(* ===== verification/ProvisioningFacts.v ===== *)
(** * What a reconcile may change (theory of the ProvisioningRequest files)

    Every assignment of the reconciler but the one that fulfills a request is a
    [change]; a part of the reconciler leads from a task to one that [evolves] from it,
    by changes of the conditions of some types and by calls of some kind.  One walk
    through the programs shows this; the invariants are read off the changes. *)
From S2P Require Import Prelude Conditions GoText Unstructured Handler ProvisioningStatus MergeMaps ProvisioningTask ProvisioningPolicy NodeConfiguration ProvisioningHardware ProvisioningValidation ProvisioningCluster ProvisioningRequest.
#[local] Open Scope Z_scope.

(** ** Changes *)

Definition ztp_done (o : ProvisioningRequest) : Prop := IsClusterZtpDone o = true.

(** What a part may do: the types of the conditions that it sets, and whether it may
    fulfill the request. *)
Record scope := mkScope { scope_types : list string; may_fulfill : bool }.

Definition scope_le (T T' : scope) : Prop :=
  scope_types T ⊆ scope_types T' /\ (may_fulfill T = true -> may_fulfill T' = true).

Inductive change (T : scope) (o : ProvisioningRequest) : ProvisioningRequest -> Prop :=
| change_observed : change T o (with_observed (Generation o) o)
| change_conditions cs :
    (forall t, t ∉ scope_types T -> FindStatusCondition cs t = FindStatusCondition (Conditions o) t) ->
    change T o (with_conditions cs o)
| change_phase p details time :
    (p = StateFulfilled -> may_fulfill T = true) -> change T o (with_phase p details time o)
| change_cluster c :
    (ztp_done o -> ZtpStatus c = "ZTP Done"%string) -> change T o (with_cluster (Some c) o)
| change_cluster_id id : change T o (with_cluster_id id o)
| change_host_map m : change T o (with_host_map m o)
| change_policies ps : change T o (with_policies ps o)
| change_resources rs : change T o (with_resources rs o)
| change_finalizer b : change T o (with_finalizer b o).

Lemma change_mono T T' o o' : scope_le T T' -> change T o o' -> change T' o o'.
Proof. intros [HT Hf]. destruct 1; constructor; auto. Qed.

(** A property of requests that changes keep is kept by sequences of them. *)
Lemma changes_keep T (I : ProvisioningRequest -> Prop) :
  (forall o o', change T o o' -> I o -> I o') -> forall o o', rtc (change T) o o' -> I o -> I o'.
Proof. intros Hc o o'. induction 1; eauto. Qed.

Lemma changes_not_fulfilled T o o' :
  may_fulfill T = false -> rtc (change T) o o' -> Phase o <> StateFulfilled -> Phase o' <> StateFulfilled.
Proof.
  intros HT. apply (changes_keep T (fun o => Phase o <> StateFulfilled)). destruct 1; simpl; try done.
  intros _ Hp. rewrite H in HT; done.
Qed.

Lemma changes_ztp_done T o o' : rtc (change T) o o' -> ztp_done o -> ztp_done o'.
Proof.
  apply (changes_keep T ztp_done). intros ? ? Hc Hz. destruct Hc as [| | | c Hd | | | | |]; try exact Hz.
  unfold ztp_done, IsClusterZtpDone. simpl. apply bool_decide_eq_true. auto.
Qed.

Lemma changes_condition T t o o' :
  t ∉ scope_types T -> rtc (change T) o o' ->
  FindStatusCondition (Conditions o') t = FindStatusCondition (Conditions o) t.
Proof.
  intros Ht. induction 1 as [|o o1 o2 Hc _ IH]; [done|]. rewrite IH. destruct Hc; simpl; auto.
Qed.

Lemma changes_details T o o' : rtc (change T) o o' -> Cluster o <> None -> Cluster o' <> None.
Proof. apply (changes_keep T (fun o => Cluster o <> None)). by destruct 1. Qed.

(** What no change touches. *)
Definition same_identity (o o' : ProvisioningRequest) : Prop :=
  Name o' = Name o /\ Generation o' = Generation o /\ BeingDeleted o' = BeingDeleted o
  /\ SkipCleanup o' = SkipCleanup o.

Lemma changes_identity T o o' : rtc (change T) o o' -> same_identity o o'.
Proof.
  intros Hc. apply (changes_keep T (same_identity o)) with (o := o); [|done|by repeat split].
  intros a b Hab Ha. by destruct Hab.
Qed.

(** ** Evolution of a task *)

(** The payload of a status update is the request in memory. *)
Definition sent (e : event) : Prop :=
  match e with Ev o c => match c with UpdateStatus o' => o' = o | _ => True end end.

Record evolves (T : scope) (P : event -> Prop) (t t' : task) : Prop := mkEvolves {
  ev_changes : rtc (change T) (object t) (object t');
  ev_log : exists es, log t' = log t ++ es /\
    Forall (fun e => P e /\ sent e /\ rtc (change T) (object t) (ev_object e)) es;
}.

#[export] Instance evolves_preorder T P : PreOrder (evolves T P).
Proof.
  split.
  - intros t. split; [done|]. exists []. by rewrite app_nil_r.
  - intros t1 t2 t3 [H12 (es & He & Hes)] [H23 (fs & Hf & Hfs)]. split; [by etransitivity|].
    exists (es ++ fs). split; [by rewrite Hf, He, app_assoc|]. apply Forall_app_2; [done|].
    eapply Forall_impl; [exact Hfs|]. intros e (?&?&?). split_and!; [done..|by etransitivity].
Qed.

Lemma evolves_mono T T' (P P' : event -> Prop) t t' :
  scope_le T T' -> (forall e, P e -> P' e) -> evolves T P t t' -> evolves T' P' t t'.
Proof.
  intros HT HP [Hc (es & He & Hes)].
  assert (Hm : forall o o', rtc (change T) o o' -> rtc (change T') o o').
  { intros o o'. apply rtc_subrel. intros ? ?. by apply change_mono. }
  split; [auto|]. exists es. split; [done|]. eapply Forall_impl; [exact Hes|]. intros e (?&?&?). auto.
Qed.

Section leaves.
Context {T : scope} {P : event -> Prop}.

(** A program that only changes the request. *)
Lemma evolves_object (f : ProvisioningRequest -> ProvisioningRequest) :
  (forall o, rtc (change T) o (f o)) -> preserves (evolves T P) (modify_object f).
Proof. intros Hf t. split; [apply Hf|]. exists []. by rewrite app_nil_r. Qed.

Lemma evolves_change (f : ProvisioningRequest -> ProvisioningRequest) :
  (forall o, change T o (f o)) -> preserves (evolves T P) (modify_object f).
Proof. intros Hf. apply evolves_object. intros o. by apply rtc_once. Qed.

Lemma evolves_state f :
  (forall t, object (f t) = object t) -> (forall t, log (f t) = log t) -> preserves (evolves T P) (modify f : prog unit).
Proof. intros Ho Hl t. split; simpl; [by rewrite Ho|]. exists []. by rewrite app_nil_r, Hl. Qed.

Lemma evolves_get_object : preserves (evolves T P) get_object.
Proof. intros t. reflexivity. Qed.
Lemma evolves_now env : preserves (evolves T P) (now env).
Proof. intros t. reflexivity. Qed.

Lemma evolves_details f :
  (forall c, ZtpStatus c = "ZTP Done"%string -> ZtpStatus (f c) = "ZTP Done"%string) ->
  preserves (evolves T P) (modify_details f).
Proof.
  intros Hf t. unfold modify_details, get_details. unfold mbind, handler_bind. simpl.
  destruct (Cluster (object t)) as [c|] eqn:E; simpl; [|reflexivity].
  split; simpl; [|exists []; by rewrite app_nil_r]. apply rtc_once, change_cluster.
  unfold ztp_done, IsClusterZtpDone. rewrite E. intros Hz%bool_decide_eq_true. auto.
Qed.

• _Required work_
Your answer should be one number, the count of lines in the records that contain the string "event".

• _Answer to this task_
4